ほんのりと白いご飯に黄色い卵が絡められた水分多めの卵がゆ。
味付けも薄い塩味が少し感じるだけで、後は卵とお米の味がじわっとした。
ゆっくりと喉を通過すると身体が温かくなった。
一昨日、奥様に叩かれてから、食事は美味しく感じないし喉も通らなかった。
水を飲み、無理してでも食べなければと、冷蔵庫にある何を口に入れたりした。数口で駄目だったけど、何を口に入れたか味もしないから記憶も曖昧だ。
「どう?食べれそうかい?」
休憩所だと言う和室に暖簾を分けておばさんが顔を出して、お茶を丸いちゃぶ台の上に置いてくれた。
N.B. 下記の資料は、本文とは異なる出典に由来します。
(** * A shallow embedding of the Yelp outreach bot (src/agent.py, src/bot.py)

    The development follows the two source files.  Part I embeds the code:
    the Python string and [re] operations the program uses, the agent
    (history buffer, business search), and the bot commands in a small
    state-and-exception monad whose remote calls are answered by an
    environment.  Part II states and proves the properties.

    Conventions.
    - A Python [str] is a Rocq [string], one [ascii] per character; the
      character classes below ([\d], [\s], [str.strip]) are those of Python
      on the code points U+0000..U+00FF.  The literals of the program that
      hold characters beyond that range (the pictographs of the user-facing
      messages) are transcribed byte for byte from the source files; the
      program only concatenates and compares them.
    - Python [int]s are [Z]; list positions and lengths are [nat].
    - A Python [dict] keyed by user or channel id is a [gmap Z _]; the
      [answers] dict, whose insertion order is observable, is an
      association list with the dict's update-in-place insertion. *)

From Stdlib Require Import ZArith Lia Ascii String.
From stdpp Require Import gmap strings list pretty.

(* ===================================================================== *)
(** * Part I.  The embedding                                              *)
(* ===================================================================== *)

(** ** Python string operations *)

Module Py.

Definition code (c : ascii) : N := N_of_ascii c.

(** Unicode category Nd below U+0100: the ten ASCII digits. *)
Definition is_digit (c : ascii) : bool :=
  ((48 <=? code c) && (code c <=? 57))%N.

(** [str.isspace] below U+0100: TAB..CR, FS..US, space, NEL, NBSP. *)
Definition is_space (c : ascii) : bool :=
  let n := code c in
  (((9 <=? n) && (n <=? 13)) || ((28 <=? n) && (n <=? 32))
   || (n =? 133) || (n =? 160))%N.

Definition newline : ascii := ascii_of_N 10.
Definition nl : string := String newline EmptyString.

Definition is_empty (s : string) : bool :=
  match s with EmptyString => true | String _ _ => false end.

(** [len(s)] *)
Definition len (s : string) : nat := String.length s.

(** [s[i:j]] for [0 <= i]: Python clamps both ends to the string. *)
Definition slice (i j : nat) (s : string) : string :=
  String.substring i (j - i) s.

(** [s.lstrip()], [s.rstrip()], [s.strip()] *)
Fixpoint lstrip (s : string) : string :=
  match s with
  | EmptyString => EmptyString
  | String c s' => if is_space c then lstrip s' else s
  end.

Fixpoint rstrip (s : string) : string :=
  match s with
  | EmptyString => EmptyString
  | String c s' =>
      let r := rstrip s' in
      if is_space c && is_empty r then EmptyString else String c r
  end.

Definition strip (s : string) : string := rstrip (lstrip s).

(** [s.startswith(p)] *)
Definition startswith (p s : string) : bool := String.prefix p s.

(** [needle in hay] *)
Fixpoint contains (needle hay : string) : bool :=
  String.prefix needle hay
  || match hay with
     | EmptyString => false
     | String _ hay' => contains needle hay'
     end.

(** [s.split(sep)] for a non-empty separator: the pieces between the
    non-overlapping occurrences of [sep], found left to right.  [skip]
    counts the characters of an occurrence still to be passed over. *)
Fixpoint split_go (sep : string) (skip : nat) (s : string)
  : string * list string :=
  match s with
  | EmptyString => (EmptyString, [])
  | String c s' =>
      match skip with
      | S k => split_go sep k s'
      | O =>
          if String.prefix sep s
          then let '(p, ps) := split_go sep (String.length sep - 1) s' in
               (EmptyString, p :: ps)
          else let '(p, ps) := split_go sep 0 s' in
               (String c p, ps)
      end
  end.

Definition split (sep s : string) : list string :=
  let '(p, ps) := split_go sep 0 s in p :: ps.

(** [s.replace(old, new)] for a non-empty [old]. *)
Fixpoint replace_go (old new : string) (skip : nat) (s : string) : string :=
  match s with
  | EmptyString => EmptyString
  | String c s' =>
      match skip with
      | S k => replace_go old new k s'
      | O =>
          if String.prefix old s
          then new +:+ replace_go old new (String.length old - 1) s'
          else String c (replace_go old new 0 s')
      end
  end.

Definition replace (old new s : string) : string := replace_go old new 0 s.

(** [sep.join(l)] *)
Definition join (sep : string) (l : list string) : string :=
  String.concat sep l.

(** [range(start, stop, step)] for a positive [step]: the loop
    [i = start; while i < stop: yield i; i += step].  Each turn moves [i]
    at least one closer to [stop], so [stop - start] turns are enough. *)
Fixpoint range_from (fuel i stop step : nat) : list nat :=
  match fuel with
  | O => []
  | S fuel' =>
      if i <? stop then i :: range_from fuel' (i + step) stop step else []
  end.

Definition range (start stop step : nat) : list nat :=
  range_from (stop - start) start stop step.

(** [l[-n:]] for [n > 0]: the last [n] elements, the whole list when it
    is shorter. *)
Definition last_n {A} (n : nat) (l : list A) : list A :=
  drop (length l - n) l.

(** [s[i:]] *)
Definition slice_from (i : nat) (s : string) : string :=
  String.substring i (String.length s - i) s.

(** [s.title()] below U+0100.  The cased characters are the letters
    A-Z and a-z, the Latin-1 capitals U+00C0..U+00DE and small letters
    U+00DF..U+00FF (the signs U+00D7 and U+00F7 apart), and the three
    lower-case characters U+00AA, U+00B5 and U+00BA.  A character that
    follows a cased one is lowered; any other is title-cased, which for
    U+00DF gives the two letters "Ss" and for U+00B5 and U+00FF a
    character beyond U+00FF (U+039C, U+0178), written like the program's
    literals of that range, in its UTF-8 bytes. *)
Definition is_upper (c : ascii) : bool :=
  let n := code c in
  (((65 <=? n) && (n <=? 90))
   || ((192 <=? n) && (n <=? 222) && negb (n =? 215)))%N.
Definition is_lower (c : ascii) : bool :=
  let n := code c in
  (((97 <=? n) && (n <=? 122))
   || ((223 <=? n) && (n <=? 255) && negb (n =? 247))
   || (n =? 170) || (n =? 181) || (n =? 186))%N.
Definition to_lower (c : ascii) : ascii :=
  if is_upper c then ascii_of_N (code c + 32) else c.
Definition to_title (c : ascii) : string :=
  let n := code c in
  if (n =? 223)%N then "Ss"
  else if (n =? 181)%N
       then String (ascii_of_N 206) (String (ascii_of_N 156) EmptyString)
  else if (n =? 255)%N
       then String (ascii_of_N 197) (String (ascii_of_N 184) EmptyString)
  else if (is_lower c && negb ((n =? 170) || (n =? 186)))%N
       then String (ascii_of_N (n - 32)) EmptyString
  else String c EmptyString.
「ありがとうございます。美味しいです。……こんなに美味しいお粥、初めて食べました。」
潤む目で滲むお粥を見つめて、泣かない様に堪えた。
「良かった。うちの人も喜ぶわ。ゆっくりね。」
おばさんはお客さんに呼ばれて店に慌ただしく戻って行った。
食事を終えて和室を出て、厨房にいるおじさんにお礼を言い、おばさんにも頭を下げてお金を払おうとしたら、メニューにないから金額を決めてないので要らないと言われた。
「えっ、でも……。」
「メニューにないもの出したなんて分かったら大変だから内緒。いいね?だからお金は受け取れないよ。また食べに来てくれたらいいから。うちはそれで儲かるから。」
バン!と背中を叩かれて言われた。
「…つっ!」
と思わず顔を歪める。
おばさんが心配して背中を摩った。
大丈夫です、と伝えようとして、レジの後ろの方にお運び、補助募集の文字を目にした。
「あの、ここアルバイト募集してますか?」
「うん?あぁ、あれ?半年以上前から貼ってるけど全然来ないのよ。時給安いしね、仕方ないけど。二人でやれない事もないけど、昼の時間と夕方から7時頃まで二人だとバタバタでね?休憩もおトイレに行く時間もないの。我慢するのよ?ちょっと休憩、1分座ってお茶を飲む位の時間は欲しいでしょ?2時間に1分も取れないんだから…。」
とおばさんはため息を吐いていた。
「あの、私では駄目でしょうか?」
思わず口を吐いていた。
翌日から11時から7時、間に休憩時間を挟んでアルバイトが決まった。
生活費に不安があった由巳には有り難い出会いだった。